» **Assignment**: Please repeat the lines below exactly. Begin with the line containing "Lemma NoDup_push_absent m" and go on through the line containing "Lemma wf_insert_same m".

» **Dataset records**:

(** The entry an update by id leaves behind is the updated one. *)
Lemma update_first_by_id id f l y :
  (forall x, m_id (f x) = m_id x) -> NoDup (ids l) ->
  y ∈ update_first (fun x => str_eqb (m_id x) id) f l <->
  (m_id y <> id /\ y ∈ l) \/ (m_id y = id /\ exists x, x ∈ l /\ m_id x = id /\ y = f x).
Proof.
  intros Hf. unfold ids. induction l as [|x l IH]; cbn [update_first]; rewrite ?fmap_cons.
  { intros _. rewrite elem_of_nil. split; [done|]. intros [[_ ?]|(_ & x & Hx & _)]; [done|by apply elem_of_nil in Hx]. }
  rewrite NoDup_cons. intros [Hnin Hnd]. specialize (IH Hnd).
  destruct (str_eqb (m_id x) id) eqn:E.
  - apply str_eqb_eq in E as <-. rewrite !elem_of_cons. split.
    + intros [->|Hy]; [right; split; [by rewrite Hf|]; exists x; by rewrite elem_of_cons; auto|].
      left. split; [|auto]. intros Heq. apply Hnin. rewrite <- Heq. by apply elem_of_ids.
    + intros [[Hne [->|Hy]]|(_ & z & Hz & Hid & ->)]; [done|by right|].
      apply elem_of_cons in Hz as [->|Hz]; [by left|].
      destruct Hnin. rewrite <- Hid. by apply elem_of_ids.
  - apply str_eqb_neq in E. rewrite !elem_of_cons, IH. split.
    + intros [->|[[? ?]|(? & z & ? & ? & ?)]]; [auto|auto|].
      right. split; [done|]. exists z. rewrite elem_of_cons. auto.
    + intros [[? [->|?]]|(? & z & Hz & Hid & ->)]; [auto|auto|].
      apply elem_of_cons in Hz as [->|Hz]; [done|]. right; right. split; [done|]. by exists z.
Qed.

Lemma find_str_Some l id x :
  List.find (fun y => str_eqb (m_id y) id) l = Some x -> x ∈ l /\ m_id x = id.
Proof.
  intros H. apply List.find_some in H as [Hin Heq]. apply list_elem_of_In in Hin.
  by apply str_eqb_eq in Heq.
Qed.

Lemma find_str_None l id : List.find (fun y => str_eqb (m_id y) id) l = None <-> id ∉ ids l.
Proof.
  unfold ids. induction l as [|y l IH]; simpl List.find; rewrite ?fmap_cons; [split; [intros _; apply not_elem_of_nil|done]|].
  rewrite not_elem_of_cons. destruct (str_eqb (m_id y) id) eqn:E.
  - apply str_eqb_eq in E. naive_solver.
  - apply str_eqb_neq in E. rewrite IH. naive_solver.
Qed.

Section Props.
Context `{!EndpointIds, !Sha256, !HexCrate, !Bs58}.
Implicit Types m : Membership.

Lemma is_member_spec m id : is_member m id = true <-> id ∈ ids (members m).
Proof.
  unfold is_member, member. destruct (List.find _ _) as [x|] eqn:E.
  - apply find_str_Some in E as [Hin <-]. split; [intros _; by apply elem_of_ids|done].
  - apply find_str_None in E. done.
Qed.

Lemma is_member_false m id : is_member m id = false <-> id ∉ ids (members m).
Proof. rewrite <- is_member_spec. by destruct (is_member m id). Qed.

Lemma member_elem m x : NoDup (ids (members m)) -> x ∈ members m -> member m (m_id x) = Some x.
Proof.
  intros Hnd Hx. unfold member. destruct (List.find _ _) as [y|] eqn:E.
  - apply find_str_Some in E as [Hy Heq]. f_equal. by apply (NoDup_ids_eq (members m)).
  - apply find_str_None in E. destruct E. by apply elem_of_ids.
Qed.

Lemma has_hostname_spec h x : has_hostname h x = true <-> m_hostname x = Some h.
Proof. unfold has_hostname. destruct (m_hostname x); [rewrite str_eqb_eq|]; naive_solver. Qed.

(** ** The invariant *)

Record wf m : Prop := {
  (** nobody is listed twice *)
  wf_ids : NoDup (ids (members m));
  (** a name in the roster is bound to the key it is shown for *)
  wf_bound : forall x h, x ∈ members m -> m_hostname x = Some h -> bindings m !! h = Some (m_id x);
  (** every outstanding invite was minted for the network we are in *)
  wf_invites : forall t i, pending_invites m !! t = Some i -> pi_network_id i = network_id m;
}.

(** Two members never show the same name. *)
Lemma wf_hostname_unique m x y h :
  wf m -> x ∈ members m -> y ∈ members m ->
  m_hostname x = Some h -> m_hostname y = Some h -> x = y.
Proof.
  intros [Hnd Hb _] Hx Hy Hhx Hhy. apply (NoDup_ids_eq (members m)); auto.
  pose proof (Hb x h Hx Hhx). pose proof (Hb y h Hy Hhy). congruence.
Qed.

Lemma wf_default : wf Membership_default.
Proof. split; [constructor|..]; intros *; [by rewrite elem_of_nil|done]. Qed.

Lemma wf_with_invites f m :
  wf m -> (forall t i, f (pending_invites m) !! t = Some i -> exists t', pending_invites m !! t' = Some i) ->
  wf (with_invites f m).
Proof.
  intros [W1 W2 W3] Hf. split; auto. simpl. intros t i Hi. destruct (Hf t i Hi) as (t' & Ht'). eauto.
Qed.

Lemma wf_prune m now : wf m -> wf (prune_expired m now).
Proof. intros Hm. apply wf_with_invites; [done|]. intros t i Hi. apply map_lookup_filter_Some in Hi as [? _]. eauto. Qed.

Lemma NoDup_push_absent m x : NoDup (ids (members m)) -> NoDup (ids (members (push_absent m x))).
Proof.
  intros Hnd. unfold push_absent. destruct (is_member m (m_id x)) eqn:E; simpl; [done|].
  apply is_member_false in E. unfold ids. rewrite fmap_app. apply NoDup_app. split; [done|]. split; [|apply NoDup_singleton].
  intros i Hi Hi'. simpl in Hi'. apply list_elem_of_singleton in Hi' as ->. done.
Qed.

Lemma wf_push_absent m x :
  wf m -> (forall h, m_hostname x = Some h -> bindings m !! h = Some (m_id x)) -> wf (push_absent m x).
Proof.
  intros Hm Hx. pose proof (NoDup_push_absent m x (wf_ids _ Hm)) as Hnd. revert Hnd.
  unfold push_absent. destruct (is_member m (m_id x)) eqn:E; simpl; [done|].
  intros Hnd. destruct Hm as [W1 W2 W3]. split; simpl; auto.
  - intros y h Hy Hh. apply elem_of_app in Hy as [Hy|Hy]; [by apply W2|].
    apply list_elem_of_singleton in Hy as ->. auto.
Qed.

Lemma wf_insert_same m h id :
  wf m -> (bindings m !! h = None \/ bindings m !! h = Some id) -> wf (with_bindings <[h := id]> m).
Proof.
  intros [W1 W2 W3] Hh. split; simpl; auto. intros x h' Hx Hx'. specialize (W2 x h' Hx Hx').
  destruct (decide (h' = h)) as [->|]; [|by rewrite lookup_insert_ne].
  rewrite lookup_insert_eq. naive_solver.
Qed.

Lemma wf_bind m id h :
  wf m -> (bindings m !! h = None \/ bindings m !! h = Some id) -> wf (bind m id h).
Proof.
  intros Hm Hh. apply (wf_insert_same m h id) in Hm as [W1 W2 W3]; [|done].
  unfold bind. split; simpl; auto.
  - by rewrite ids_update_first.
  - intros y h' Hy Hh'. apply update_first_by_id in Hy as [[Hne Hy]|(Hid & x & Hx & Hxid & ->)]; [by apply W2| |done|].
    + simpl in *. injection Hh' as <-. rewrite lookup_insert_eq. by subst.
    + exact W1.
Qed.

» **Answer to this task**:
Lemma NoDup_push_absent m x : NoDup (ids (members m)) -> NoDup (ids (members (push_absent m x))).
Proof.
  intros Hnd. unfold push_absent. destruct (is_member m (m_id x)) eqn:E; simpl; [done|].
  apply is_member_false in E. unfold ids. rewrite fmap_app. apply NoDup_app. split; [done|]. split; [|apply NoDup_singleton].
  intros i Hi Hi'. simpl in Hi'. apply list_elem_of_singleton in Hi' as ->. done.
Qed.

Lemma wf_push_absent m x :
  wf m -> (forall h, m_hostname x = Some h -> bindings m !! h = Some (m_id x)) -> wf (push_absent m x).
Proof.
  intros Hm Hx. pose proof (NoDup_push_absent m x (wf_ids _ Hm)) as Hnd. revert Hnd.
  unfold push_absent. destruct (is_member m (m_id x)) eqn:E; simpl; [done|].
  intros Hnd. destruct Hm as [W1 W2 W3]. split; simpl; auto.
  - intros y h Hy Hh. apply elem_of_app in Hy as [Hy|Hy]; [by apply W2|].
    apply list_elem_of_singleton in Hy as ->. auto.
Qed.

Lemma wf_insert_same m h id :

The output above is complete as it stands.